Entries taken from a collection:

Lemma eq_units_Forall2 units b :
  eq_units __eq units b = true ↔ Forall2 (λ x y, __eq x y = true) units b.
Proof.
  revert b. induction units as [|x units IH]; intros [|y b]; simpl.
  - split; [constructor|done].
  - split; [done|inversion 1].
  - split; [done|inversion 1].
  - destruct (__eq x y) eqn:Hxy.
    + rewrite IH. split; [by constructor|]. by inversion 1.
    + split; [done|]. inversion 1; congruence.
Qed.

(** X14: [__eq__]: false for an object that is not a list of this type, and for a
    list true exactly when the lengths agree and the elements are equal
    position by position. *)
Theorem eq_pointwise units (p : pyobj T) :
  __eq__ __eq units p = true
  ↔ ∃ b, p = ListObj b
         ∧ length b = length units
         ∧ ∀ (i : nat) x y, units !! i = Some x → b !! i = Some y →
             __eq x y = true.
Proof.
  destruct p as [b|]; simpl.
  - destruct (Nat.eqb_spec (length b) (length units)) as [Hl|Hl]; simpl.
    + rewrite eq_units_Forall2, Forall2_lookup. split.
      * intros Hf. exists b. repeat split; [done|]. intros i x y Hx Hy.
        specialize (Hf i). rewrite Hx, Hy in Hf. by inversion Hf.
      * intros (b' & [= <-] & _ & Hf) i.
        destruct (units !! i) as [x|] eqn:Hx, (b !! i) as [y|] eqn:Hy.
        -- constructor. by apply (Hf i).
        -- apply lookup_lt_Some in Hx. apply lookup_ge_None in Hy. lia.
        -- apply lookup_lt_Some in Hy. apply lookup_ge_None in Hx. lia.
        -- constructor.
    + split; [done|]. by intros (b' & [= <-] & Hl' & _).
  - split; [done|]. by intros (b & ? & _).
Qed.

End Lookup.

Section Slices.
Context `{ss_int}.
Context {T : Type}.
Context (__eq : T → T → bool) (T0 : T).
Implicit Types (units b c : list T) (ps : list Z).

(** The body of the stride loops of [__slice__] over positions inside the
    buffer. *)
Lemma slice_run_over units ps c :
  (∀ p, p ∈ ps → 0 ≤ p < __len__ units) →
  ∃ picked,
    run_over (λ i c, e <~ vec_read units i ;; Return (c ++ [e]))%outcome ps c
    = Return (c ++ picked)
    ∧ length picked = length ps
    ∧ ∀ (k : nat) p, ps !! k = Some p → picked !! k = units !! Z.to_nat p.
Proof.
  revert c. induction ps as [|p ps IH]; intros c Hin.
  - exists []. simpl. by rewrite app_nil_r.
  - assert (0 ≤ p < __len__ units) as Hp by apply Hin, list_elem_of_here.
    destruct (lookup_lt_is_Some_2 units (Z.to_nat p)) as [e He];
      [unfold __len__ in Hp; lia|].
    destruct (IH (c ++ [e])) as (picked & Hrun & Hlen & Hpick).
    { intros p' Hp'. by apply Hin, list_elem_of_further. }
    exists (e :: picked). split; [|split].
    + cbn [run_over]. rewrite (vec_read_lookup units p e) by (done || lia).
      cbn [obind]. rewrite Hrun. by rewrite <- app_assoc.
    + simpl. by rewrite Hlen.
    + intros [|k] p' Hk; simpl in *; [by injection Hk as <-|by apply Hpick].
Qed.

• What is being asked: Nothing should appear in the answer except the lines from the one with "destruct (IH (c" through the final line of the records, written exactly.

• Response to the task:
    destruct (IH (c ++ [e])) as (picked & Hrun & Hlen & Hpick).
    { intros p' Hp'. by apply Hin, list_elem_of_further. }
    exists (e :: picked). split; [|split].
    + cbn [run_over]. rewrite (vec_read_lookup units p e) by (done || lia).
      cbn [obind]. rewrite Hrun. by rewrite <- app_assoc.
    + simpl. by rewrite Hlen.
    + intros [|k] p' Hk; simpl in *; [by injection Hk as <-|by apply Hpick].
Qed.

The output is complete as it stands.